Aleksej Kara-MurzaRussian Naples
THE BOOK: As stated by Kara-Murza in his illuminating introductory note, Naples was the southern terminus of the Russian travelers tour. There were few, in fact, of those who ventured further south, for example, to Bari or to Sicily. Europe ideally seemed to end at the borders of Rome.
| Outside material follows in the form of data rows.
(** One iteration keeps the invariant and appends emitted commands
    only. *)
Lemma scan_pixel_step (y x : Z) (seen rest : list Z)
    (st : Z * option string * list Command) :
  1 <= quality_factor ->
  seen ++ x :: rest = xs ->
  run_inv y seen st ->
  run_inv y (seen ++ [x]) (step y st x) /\
  exists new, snd (step y st x) = snd st ++ new /\ Forall (emits y) new.
Proof.
  intros Hq Hxs Hinv.
  pose proof (py_range_sorted 0 img_width quality_factor Hq) as Hsorted.
  fold xs in Hsorted. rewrite <- Hxs in Hsorted.
  destruct (sorted_split _ _ _ Hsorted) as [Hbefore Hafter].
  rewrite List.Forall_forall in Hbefore, Hafter.
  assert (Hx : In x xs) by (rewrite <- Hxs; apply in_or_app; right; now left).
  assert (Hseen : forall z, In z seen -> In z xs)
    by (intros z Hz; rewrite <- Hxs; apply in_or_app; now left).
  assert (Hbetween : forall s z, In s seen -> In z xs -> s <= z < x -> In z seen).
  { intros s z _ Hz Hlt. rewrite <- Hxs in Hz.
    apply in_app_or in Hz. destruct Hz as [Hz|[Hz|Hz]]; [exact Hz| lia |].
    specialize (Hafter _ Hz). lia. }
  destruct st as [[start_x c] commands].
  unfold scan_pixel, run_invariant in *.
  assert (Hcol : colour x y =
                 let '(r, g, b, a) := pixels x y in
                 if transparency_threshold <? a
                 then Some (rgb_to_hex (r, g, b)) else None) by reflexivity.
  destruct (pixels x y) as [[[r g] b] a].
  assert (Hopen : forall h,
    colour x y = Some h ->
    exists s, Some h = Some s /\ In x (seen ++ [x]) /\
      forall x', In x' (seen ++ [x]) -> x <= x' -> colour x' y = Some s).
  { intros h Hh. exists h. split; [reflexivity|]. split.
    - apply in_or_app. right. now left.
    - intros x' Hx' Hle. apply in_app_or in Hx'.
      destruct Hx' as [Hx'|[<-|[]]]; [|exact Hh].
      specialize (Hbefore _ Hx'). lia. }
  destruct (transparency_threshold <? a) eqn:Ha.
  - destruct (start_x =? -1) eqn:Hs.
    + split; [right; now apply Hopen|].
      exists []. simpl. rewrite app_nil_r. auto.
    + apply Z.eqb_neq in Hs.
      destruct Hinv as [[Hinv _]|(s & -> & Hin & Hrun)]; [contradiction|].
      destruct (color_differs (rgb_to_hex (r, g, b)) (Some s)) eqn:Hd.
      * apply color_differs_spec in Hd.
        split; [right; now apply Hopen|].
        eexists. simpl. split; [reflexivity|]. constructor; [|constructor].
        apply emitted_break; [now apply Hseen | exact Hx | | |].
        -- specialize (Hbefore _ Hin). lia.
        -- intros x' Hx' Hlt. apply Hrun; [|lia]. eapply Hbetween; eauto.
        -- rewrite Hcol. congruence.
      * assert (Hsame : rgb_to_hex (r, g, b) = s).
        { destruct (String.eqb_spec (rgb_to_hex (r, g, b)) s) as [E|E];
            [exact E|]. apply color_differs_spec in E. congruence. }
        split.
        -- right. exists s. split; [reflexivity|]. split.
           ++ apply in_or_app. now left.
           ++ intros x' Hx' Hle. apply in_app_or in Hx'.
              destruct Hx' as [Hx'|[<-|[]]]; [now apply Hrun|].
              rewrite Hcol. now rewrite Hsame.
        -- exists []. simpl. rewrite app_nil_r. auto.
  - destruct (start_x =? -1) eqn:Hs; simpl.
    + apply Z.eqb_eq in Hs. split.
      * left. destruct Hinv as [Hinv|(s & _ & Hin & _)]; [exact Hinv|].
        apply Hseen, (visited_nonneg _ _ _ Hq) in Hin. lia.
      * exists []. simpl. rewrite app_nil_r. auto.
    + apply Z.eqb_neq in Hs.
      destruct Hinv as [[Hinv _]|(s & -> & Hin & Hrun)]; [contradiction|].
      split; [left; auto|].
      eexists. split; [reflexivity|]. constructor; [|constructor].
      apply emitted_break; [now apply Hseen | exact Hx | | |].
      * specialize (Hbefore _ Hin). lia.
      * intros x' Hx' Hlt. apply Hrun; [|lia]. eapply Hbetween; eauto.
      * rewrite Hcol. discriminate.
Qed.

(** The inner loop from any point on. *)
Lemma scan_pixels_run (y : Z) (rest seen : list Z) (st : ScanState) :
  1 <= quality_factor ->
  seen ++ rest = xs ->
  run_inv y seen st ->
  run_inv y xs (fold_left (step y) rest st) /\
  exists new, snd (fold_left (step y) rest st) = snd st ++ new /\
              Forall (emits y) new.
Proof.
  intros Hq. revert seen st.
  induction rest as [|x rest IH]; intros seen st Hxs Hinv; simpl.
  - rewrite app_nil_r in Hxs. subst seen. split; [exact Hinv|].
    exists []. rewrite app_nil_r. auto.
  - destruct (scan_pixel_step y x seen rest st Hq Hxs Hinv)
      as [Hinv1 (new1 & Hnew1 & Hall1)].
    destruct (IH (seen ++ [x]) (step y st x)) as [Hinv2 (new2 & Hnew2 & Hall2)].
    + rewrite <- app_assoc. exact Hxs.
    + exact Hinv1.
    + split; [exact Hinv2|]. exists (new1 ++ new2). split.
      * rewrite Hnew2, Hnew1. now rewrite app_assoc.
      * apply Forall_app. split; assumption.
Qed.

(** A row appends emitted commands only. *)
Lemma scan_row_emits (commands : list Command) (y : Z) :
  1 <= quality_factor ->
  exists new,
    scan_row pixels img_width offset_x offset_y output_size brush_thickness
      quality_factor transparency_threshold commands y = commands ++ new /\
    Forall (emits y) new.
Proof.
  intros Hq. unfold scan_row. fold xs.
  destruct (scan_pixels_run y xs [] (-1, None, commands) Hq eq_refl)
    as [Hinv (new & Hnew & Hall)].
  { left. split; reflexivity. }
  destruct (fold_left (step y) xs (-1, None, commands))
    as [[start_x c] cmds]. simpl in Hnew. subst cmds.
  unfold close_row.
  destruct (start_x =? -1) eqn:Hs; simpl.
  - exists new. split; [reflexivity | exact Hall].
  - apply Z.eqb_neq in Hs.
    destruct Hinv as [[Hinv _]|(s & -> & Hin & Hrun)]; [contradiction|].
    exists (new ++ [command start_x (img_width - 1) y (Some s)]).
    split; [now rewrite app_assoc|].
    apply Forall_app. split; [exact Hall|].
    constructor; [|constructor].
    apply emitted_row_end; assumption.
Qed.

Lemma scan_rows_emit (rows : list Z) (commands : list Command) (cmd : Command) :
  1 <= quality_factor ->
  In cmd (fold_left
            (scan_row pixels img_width offset_x offset_y output_size
               brush_thickness quality_factor transparency_threshold)
            rows commands) ->
  In cmd commands \/ exists y, In y rows /\ emits y cmd.
Proof.
  intros Hq. revert commands.
  induction rows as [|y rows IH]; intros commands Hin; simpl in Hin.
  - now left.
  - destruct (scan_row_emits commands y Hq) as (new & Hrow & Hall).
    rewrite Hrow in Hin. apply IH in Hin.
    destruct Hin as [Hin|(y' & Hy' & He)].
    + apply in_app_or in Hin. destruct Hin as [Hin|Hin]; [now left|].
      right. exists y. split; [now left|].
      rewrite List.Forall_forall in Hall. now apply Hall.
    + right. exists y'. split; [now right | exact He].
Qed.

(** Every command of the scan is emitted by a visited row. *)
Lemma scan_canvas_emits (cmd : Command) :
  1 <= quality_factor ->
  In cmd (scan_canvas pixels img_width img_height offset_x offset_y
            output_size brush_thickness quality_factor
            transparency_threshold) ->
  exists y, In y ys /\ emits y cmd.
Proof.
  intros Hq Hin. unfold scan_canvas in Hin.
  apply scan_rows_emit in Hin; [|exact Hq].
  destruct Hin as [[]|Hin]. exact Hin.
Qed.

End ScanlineFacts.

(** ** True division *)

Lemma truediv_le (a b w : Z) :
  1 <= w -> a <= b -> (truediv a w <= truediv b w)%Q.
Proof.
  intros Hw Hab. unfold truediv, Qdiv.
  apply Qmult_le_compat_r.
  - rewrite <- Zle_Qle. exact Hab.
  - apply Qinv_le_0_compat. change 0%Q with (inject_Z 0).
    rewrite <- Zle_Qle. lia.
Qed.

(** ** Properties of the emitted commands *)

Lemma emitted_ordered_horizontal
    (pixels : Z -> Z -> Sample) (img_width offset_x offset_y : Z)
    (output_size : Z * Z)
    (brush_thickness quality_factor transparency_threshold y : Z)
    (cmd : Command) :
  1 <= quality_factor ->
  1 <= fst output_size ->
  emitted pixels img_width offset_x offset_y output_size brush_thickness
    quality_factor transparency_threshold y cmd ->
  snd (start_norm cmd) = snd (end_norm cmd) /\
  (fst (start_norm cmd) <= fst (end_norm cmd))%Q /\
  thickness cmd = brush_thickness.
Proof.
  intros Hq Hw He.
  destruct He as [start_x x c Hs Hx Hlt _ _ | start_x c Hs _]; simpl.
  - repeat split. apply truediv_le; lia.
  - repeat split. apply truediv_le; [exact Hw|].
    apply (visited_nonneg _ _ _ Hq) in Hs. lia.
Qed.

(** C2, as the code has it. For every stride of at least 1, every emitted
    command belongs to a visited row [y] and a run of visited columns of
    one colour starting at a visited column [start_x].  A run closed at a
    visited column (colour change or transparent sample) ends at the
    pixel column just before that column; a run still open after the last
    visited column ends at pixel column [img_width - 1].  With stride 1
    this end column is itself a visited column of the run. *)
Theorem run_ends_at_pixel_before_break
    (pixels : Z -> Z -> Sample) (img_width img_height offset_x offset_y : Z)
    (output_size : Z * Z)
    (brush_thickness quality_factor transparency_threshold : Z)
    (cmd : Command) :
  1 <= quality_factor ->
  In cmd (scan_canvas pixels img_width img_height offset_x offset_y
            output_size brush_thickness quality_factor
            transparency_threshold) ->
  exists (y start_x end_x : Z) (c : string),
    In y (visited_rows img_height quality_factor) /\
    In start_x (visited_columns img_width quality_factor) /\
    start_x <= end_x /\
    cmd = line_command offset_x offset_y output_size brush_thickness
            start_x end_x y (Some c) /\
    (forall x', In x' (visited_columns img_width quality_factor) ->
                start_x <= x' <= end_x ->
                opaque_color pixels transparency_threshold x' y = Some c) /\
    ((In (end_x + 1) (visited_columns img_width quality_factor) /\
      opaque_color pixels transparency_threshold (end_x + 1) y <> Some c) \/
     (end_x = img_width - 1 /\
      forall x', In x' (visited_columns img_width quality_factor) ->
                 start_x <= x' ->
                 opaque_color pixels transparency_threshold x' y = Some c)) /\
    (quality_factor = 1 ->
     In end_x (visited_columns img_width quality_factor)).
Proof.
  intros Hq Hin.
  destruct (scan_canvas_emits _ _ _ _ _ _ _ _ _ _ Hq Hin) as (y & Hy & He).
  destruct He as [start_x x c Hs Hx Hlt Hrun Hbreak | start_x c Hs Hrun].
  - exists y, start_x, (x - 1), c.
    replace (x - 1 + 1) with x by lia.
    repeat split; auto; try lia.
    + intros x' Hx' Hle. apply Hrun; [exact Hx' | lia].
    + intros ->. apply py_range_In; [lia|].
      apply (visited_nonneg _ _ _ Hq) in Hs, Hx.
      split; [lia | apply Z.mod_1_r].
  - pose proof (visited_nonneg _ _ _ Hq Hs) as Hb.
    exists y, start_x, (img_width - 1), c.
    repeat split; auto; try lia.
    + intros x' Hx' Hle. apply Hrun; [exact Hx' | lia].
    + intros ->. apply py_range_In; [lia|].
      split; [lia | apply Z.mod_1_r].
Qed.



(** ** The store *)

Lemma fresh_unused (s : Store) : s !! fresh (dom s) = None.
Proof. apply not_elem_of_dom. apply is_fresh. Qed.

Lemma deref_run (s : Store) (r : nat) (im : Image) :
  s !! r = Some im -> deref r s = Done im s.
Proof. intros H. unfold deref. now rewrite H. Qed.

Lemma mutate_run (s : Store) (r : nat) (f : Image -> Image) (im : Image) :
  s !! r = Some im -> mutate r f s = Done tt (<[r := f im]> s).
Proof. intros H. unfold mutate. now rewrite H. Qed.

Section EncoderFacts.

Variable resample : Image -> Z -> Z -> Z -> Z -> Sample.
Naples always astonished visitors from the north with its lush quasi-tropical nature. The Gulf of Naples, according to recent travel agencies reports, was popularly identified as an earthly Paradise. The Neapolitan sky is described as so unusually bright that Gogol stated ‘no color could represent it’. The green of nature, the dazzling blue reflection of the waters, the night vision of the sky with shooting stars and the trails of comets. This combination of natural beauties stunned a number of Russian artists, like Baratynskij and Annenkov, famed 19th Century poets. The Symbolist painter Dobuzhinsky, surprised by a storm on the Neapolitan sea shore, froze, caught in the contemplation of the sky and lightning which crossed him like pink ribbon heaps.
Inexhaustible source of inspiration was also the Vesuvius, the most representative among the elements of the Neapolitan landscape, the enchanting gleam of its wide hips, the plume of smoke, the streams of lava that had flowed from its crater. The looming volcanic presence everywhere in the Gulf: the islands of Ischia and Capri, Baia, Pozzuoli and Sorrento, stimulated artistic creativity of whoever was overwhelmed by its magnificent power. Karl Brjullov, planned his famed The Last Day of Pompeii in Naples, and then constructed and painted in Rome, which later became a stronghold of Russian historic art. The visit to the excavations of Pompeii and Herculaneum in Pictures from Italy by Dickens fueled writer and philosopher Vasilij Rozanov’s creativity. He wrote his passionate meditation on the subtle ties that bound the classical culture to the antique-Russian one.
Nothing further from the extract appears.